── SOURCE RECORDS ──
(** X17: The next wrap comes within 2 / phaseStep frames.  While frames
    run (the row of the scanline can be read), from phase 0 (a constructed
    instance, or the state a wrap leaves) and with [phaseStep] between
    2^-52 and 1, some frame j with j * phaseStep <= 2 wraps: the rounding
    of the additions, at most 2^-53 each, cannot hold the phase back for
    long, so the channel keeps rotating. *)
Theorem wrap_within host this0 n :
  Canvas.getImageData_returns (width this0) 1 = true ->
  phase this0 = 0 -> in_range PhaseStep (phaseStep this0) ->
  (0x1p-52 <=? phaseStep this0) = true ->
  exists j,
    wraps (fst (ticks host j this0 n)) = true /\
    (Z.of_nat j * quanta (phaseStep this0) <= 2 * quantum)%Z.
Proof.
  intros _ E0 Hp Hmin.
  destruct (in_range_quanta PhaseStep _ Hp) as (Fp & Hp0 & Hp1).
  change (quanta (upper PhaseStep)) with quantum in Hp1.
  assert (Fm : finite 0x1p-52) by reflexivity.
  pose proof (leb_le _ _ Fm Fp Hmin) as Hlow.
  pose proof quantum_pos as Hq.
  remember (2 ^ 1021)%Z as G eqn:EG.
  assert (PG : (0 < G)%Z) by (subst G; apply Binary64.pow2_pos; lia).
  assert (E1022 : quanta 0x1p-52 = (2 * G)%Z) by (subst G; reflexivity).
  rewrite E1022 in Hlow. clear E1022.
  set (p := quanta (phaseStep this0)) in *.
  set (K := Z.to_nat (2 * quantum / p + 1)).
  assert (Hdiv : (0 <= 2 * quantum / p)%Z) by (apply Z.div_pos; lia).
  assert (HK : (Z.of_nat K = 2 * quantum / p + 1)%Z) by (unfold K; lia).
  destruct (first_wrap host this0 n K) as [Hnone|(j & Hj & W)].
  - exfalso.
    destruct (phase_drift host this0 n E0 Hp K Hnone) as (_ & [_ Hle] & Hd).
    fold p in Hd. rewrite <- EG in Hd.
    pose proof (Z.mul_succ_div_gt (2 * quantum) p ltac:(lia)) as Hgt.
    assert (Hk0 : (0 <= Z.of_nat K)%Z) by lia.
    assert (Hlow' : (Z.of_nat K * p - Z.of_nat K * G
                     <= quanta (phase (fst (ticks host K this0 n))))%Z) by lia.
    assert (Hhalf : (Z.of_nat K * (2 * G) <= Z.of_nat K * p)%Z)
      by (apply Z.mul_le_mono_nonneg_l; lia).
    assert (Hbig : (2 * quantum < Z.of_nat K * p)%Z) by (rewrite HK; lia).
    lia.
  - exists j. split; [exact W|].
    assert (Hjz : (Z.of_nat j <= 2 * quantum / p)%Z) by lia.
    pose proof (Z.mul_div_le (2 * quantum) p ltac:(lia)) as Hm.
    apply Z.le_trans with (2 * quantum / p * p)%Z; [|lia].
    apply Z.mul_le_mono_nonneg_r; lia.
Qed.

Lemma wrap_within_witness :
  let host := sample_host 0.5 in
  let this0 := constructed (new_Glitcher host sample_viewport quarter_turn) in
  exists j, wraps (fst (ticks host j this0 0%nat)) = true /\ (j <= 8)%nat.
Proof.
  intros host this0.
  assert (Hw : Canvas.getImageData_returns (width this0) 1 = true)
    by (vm_compute; reflexivity).
  destruct (wrap_within host this0 0%nat Hw eq_refl (conj eq_refl eq_refl) eq_refl)
    as (j & W & Hj).
  exists j. split; [exact W|].
  assert (E : quanta (phaseStep this0) = (2 ^ 1072)%Z) by (vm_compute; reflexivity).
  rewrite E in Hj. unfold quantum in Hj.
  remember (2 ^ 1072)%Z as T eqn:ET.
  assert (PT : (0 < T)%Z) by (subst T; apply Binary64.pow2_pos; lia).
  assert (E4 : (2 ^ 1074 = 4 * T)%Z) by (subst T; reflexivity).
  rewrite E4 in Hj. clear ET E4 E. nia.
Defined.

Section AmplitudeRange.
Import Binary64.
Variable host : Host.

Lemma leb_trans x y z :
  finite x -> finite y -> finite z ->
  (x <=? y) = true -> (y <=? z) = true -> (x <=? z) = true.
Proof.
  intros Fx Fy Fz H1 H2. apply le_leb; try assumption.
  apply Z.le_trans with (quanta y); apply leb_le; assumption.
Qed.

(** The largest amplitude the documented ranges allow. *)
Lemma amplitude_ceiling b g :
  in_range AmplitudeBase b -> in_range AmplitudeRange g ->
  finite (b + g) /\ (b + g <=? 10) = true.
Proof.
  intros Hb Hg.
  destruct (in_range_quanta _ _ Hb) as (Fb & Hb0 & Hb1).
  destruct (in_range_quanta _ _ Hg) as (Fg & Hg0 & Hg1).
  change (quanta (upper AmplitudeBase)) with (5 * quantum)%Z in Hb1.
  change (quanta (upper AmplitudeRange)) with (5 * quantum)%Z in Hg1.
  pose proof quantum_pos as Hq.
  assert (Hs : (Z.abs (quanta b + quanta g) < 2 ^ 2000)%Z).
  { apply (sum_fits _ _ 5 5); try lia; rewrite Z.abs_eq by lia; lia. }
  destruct (add_quanta b g Fb Fg Hs) as (Fs & Qs).
  split; [exact Fs|].
  apply le_leb; [exact Fs|reflexivity|].
  rewrite Qs. change (quanta 10) with (10 * quantum)%Z.
  apply Z.le_trans with (round_signed 0 (10 * quantum)).
  - apply round_signed_mono; lia.
  - apply Z.eq_le_incl. vm_compute. reflexivity.
Qed.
───
REQUIRED WORK » If a line comes after the one with "destruct (in_range_quanta PhaseStep", leave it out; reproduce exactly every line of the material from the first up to and including that one.

WRITTEN REPLY »
(** X17: The next wrap comes within 2 / phaseStep frames.  While frames
    run (the row of the scanline can be read), from phase 0 (a constructed
    instance, or the state a wrap leaves) and with [phaseStep] between
    2^-52 and 1, some frame j with j * phaseStep <= 2 wraps: the rounding
    of the additions, at most 2^-53 each, cannot hold the phase back for
    long, so the channel keeps rotating. *)
Theorem wrap_within host this0 n :
  Canvas.getImageData_returns (width this0) 1 = true ->
  phase this0 = 0 -> in_range PhaseStep (phaseStep this0) ->
  (0x1p-52 <=? phaseStep this0) = true ->
  exists j,
    wraps (fst (ticks host j this0 n)) = true /\
    (Z.of_nat j * quanta (phaseStep this0) <= 2 * quantum)%Z.
Proof.
  intros _ E0 Hp Hmin.
  destruct (in_range_quanta PhaseStep _ Hp) as (Fp & Hp0 & Hp1).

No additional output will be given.